Where the Green Ants Dream

Posted in Documentaries, Environment, Human rights by nandiniramachandran
Jul 05 2010

An Allegory for Niyamgiri and the Dongria Kondh.

Green Ants is a movie that can be interpreted at various levels- it can be constructed as a classic tale of the human and environmental costs of human greed, as a study of the encroaching tides of western rationality upon profoundly different ways of thought or as an indictment of a civilisation that respects no other. At its heart is a question: can you really consider yourself civilised if you cannot understand another person’s perspective, or at the very least respect it?
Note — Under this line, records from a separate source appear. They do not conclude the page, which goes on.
Lemma rotate_left_holds m C c c' a x b y d :
  holds m (plug C (Node c a x (Node c' b y d))) ->
  exists m', __rb_rotate_left x m = Some (tt, m') /\
    holds m' (plug C (Node c' (Node c a x b) y d)).
Proof.
  rewrite holds_plug. simpl. intros ((Hx & Ha & Hy & Hb & Hd) & HC & Hnd).
  destruct (apart_intro _ _ _ _ _ _ Hnd)
    as [Hxy (?&?&?&?) (?&?&?&?) Has Hbs Hds HCs [HndC Hndb]].
  pose (m1 := node_set m x (RbNode (parent_of C) c (rootp b) (rootp a))).
  destruct (reparent_repr m1 (Some y) (Some x) b) as (h2 & Hrun2 & Hb2 & Hag2); [|done|].
  { eapply repr_agree; [|exact Hb]. intros q Hq. destruct (Hbs q Hq) as (? & ? & ?). unfold m1. look. }
  pose (m3 := node_set (with_nodes m1 h2) y (RbNode (Some x) c' (rootp d) (Some x))).
  pose (m4 := node_set m3 y (RbNode (parent_of C) c' (rootp d) (Some x))).
  destruct (relink_repr m4 C x (Some y) relink_left) as (m5 & Hrun5 & HC5 & Hag5);
    [by left| |done|done|].
  { eapply repr_ctx_agree; [|exact HC]. intros q Hq. destruct (HCs q Hq) as (? & ? & ?).
    unfold m4, m3, m1. look. }
  exists (node_set m5 x (RbNode (Some y) c (rootp b) (rootp a))). split.
  - unfold __rb_rotate_left. eapply bind_run; [by apply node_get_run|].
    eapply bind_run; [done|]. eapply bind_run; [by apply node_get_run|].
    eapply bind_run; [by apply run_set|]. eapply bind_run; [exact Hrun2|].
    eapply bind_run; [apply run_set; look|]. eapply bind_run; [apply run_set; look|].
    eapply bind_run; [exact Hrun5|].
    apply (run_set m5 x (RbNode (parent_of C) c (rootp b) (rootp a)) (with_parent (Some y))). look.
  - rewrite holds_plug. simpl. look. split_and!; try done.
    + eapply repr_agree; [|exact Ha]. intros q Hq. destruct (Has q Hq) as (? & ? & ? & ?). look.
    + eapply repr_agree; [|exact Hb2]. intros q Hq. destruct (Hbs q Hq) as (? & ? & ?). look.
    + eapply repr_agree; [|exact Hd]. intros q Hq. destruct (Hds q Hq) as (? & ? & ? & ?). look.
    + eapply repr_ctx_agree; [|exact HC5]. intros q Hq. destruct (HCs q Hq) as (? & ? & ?). look.
    + by rewrite <- elems_assoc in Hnd.
Qed.

Lemma rotate_right_holds m C c c' a x b y d :
  holds m (plug C (Node c (Node c' a x b) y d)) ->
  exists m', __rb_rotate_right y m = Some (tt, m') /\
    holds m' (plug C (Node c' a x (Node c b y d))).
Proof.
  rewrite holds_plug. simpl. intros ((Hy & (Hx & Ha & Hb) & Hd) & HC & Hnd).
  pose proof (elems_assoc a x b y d) as He. simpl in He. rewrite He in Hnd.
  destruct (apart_intro _ _ _ _ _ _ Hnd)
    as [Hxy (?&?&?&?) (?&?&?&?) Has Hbs Hds HCs [HndC Hndb]].
  pose (m1 := node_set m y (RbNode (parent_of C) c (rootp d) (rootp b))).
  destruct (reparent_repr m1 (Some x) (Some y) b) as (h2 & Hrun2 & Hb2 & Hag2); [|done|].
  { eapply repr_agree; [|exact Hb]. intros q Hq. destruct (Hbs q Hq) as (? & ? & ?). unfold m1. look. }
  pose (m3 := node_set (with_nodes m1 h2) x (RbNode (Some y) c' (Some y) (rootp a))).
  pose (m4 := node_set m3 x (RbNode (parent_of C) c' (Some y) (rootp a))).
  destruct (relink_repr m4 C y (Some x) relink_right) as (m5 & Hrun5 & HC5 & Hag5);
    [by right| |done|done|].
  { eapply repr_ctx_agree; [|exact HC]. intros q Hq. destruct (HCs q Hq) as (? & ? & ?).
    unfold m4, m3, m1. look. }
  exists (node_set m5 y (RbNode (Some x) c (rootp d) (rootp b))). split.
  - unfold __rb_rotate_right. eapply bind_run; [by apply node_get_run|].
    eapply bind_run; [done|]. eapply bind_run; [by apply node_get_run|].
    eapply bind_run; [by apply run_set|]. eapply bind_run; [exact Hrun2|].
    eapply bind_run; [apply run_set; look|]. eapply bind_run; [apply run_set; look|].
    eapply bind_run; [exact Hrun5|].
    apply (run_set m5 y (RbNode (parent_of C) c (rootp d) (rootp b)) (with_parent (Some x))). look.
  - rewrite holds_plug. simpl. look. split_and!; try done.
    + eapply repr_agree; [|exact Ha]. intros q Hq. destruct (Has q Hq) as (? & ? & ? & ?). look.
    + eapply repr_agree; [|exact Hb2]. intros q Hq. destruct (Hbs q Hq) as (? & ? & ?). look.
    + eapply repr_agree; [|exact Hd]. intros q Hq. destruct (Hds q Hq) as (? & ? & ? & ?). look.
    + eapply repr_ctx_agree; [|exact HC5]. intros q Hq. destruct (HCs q Hq) as (? & ? & ?). look.
Qed.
The story of green ants is a tale about corporate profit clashing with aboriginal beliefs. It is, in some ways, the story of advancing capitalism. Capitalism has always laid waste what came before it- whether it was the “red” Indian or the brown one, the yellow man or the black one. The white man, they say, was blind to his own history and imported his blindness to the colonies. This was done by subordinating, undermining and dividing cultures with the ruthlessness only the religion of profiteering can muster. How can it be otherwise? If all is fair where money is to be made, how easy it must be to poison societies where wealth is respected but not worshipped. Historically, imperial ambitions have always mixed well with religious fervour: the only difference in the modern world is that money is the new false god.

In Herzog’s movie, a mining company wants to excavate the holy ground of a group of Australian aborigines: they believe that the land that is to be mined is where the green ants, upon whom existence depends, dream; and upon that dream rests reality. On the face of it, it is irrational and absurd, but really is it any more absurd that ordering existence for the benefit of the unqualified zeal for profit? Than unrestrainedly exploiting resources, when the finiteness of them is beyond question? The “American dream” is today what constructs reality- and it is no more tangible (and some would argue possible) than the green ants’ dream. This film, to some extent, exposes it for the myth it is by deconstructing other myths that have sustained other cultures in their fight for survival.

The sharpest voice protesting capitalism today says that it steals from the poor to reward the rich. The latest recession, for instance, will hit aid to dependant Africa and the sundry poor of the world worse than anyone else, because they are the most expendable. It was caused because of the recklessness of big business and banks; yet they received a trillion dollars in stimulus packages. This is a story about how stealing from the poor, the unrepresented, the helpless, is the easiest and quickest crime in history and one that has always borne rich dividends. It is made easy by dismissing their qualms and their claims as irrational, backward, irrelevant and placing them against “real” truths, like the fact that the world needs to mine constantly to support a wasteful and extravagant system. It is made easy by the fact that the privileged of the world- economically, culturally, socially privileged- are so few and yet so powerful, and the only ones that have the resources to be able to stick together. And the fact that they disguise their minority so effectively by forcing the majority to fight between themselves for scraps. In fights for survival, metaphysical questions about the “system” and its validity are a luxury. It is only when one’s basic beliefs about existence are questioned that one begins to consider actually fighting, and by then it is often too late.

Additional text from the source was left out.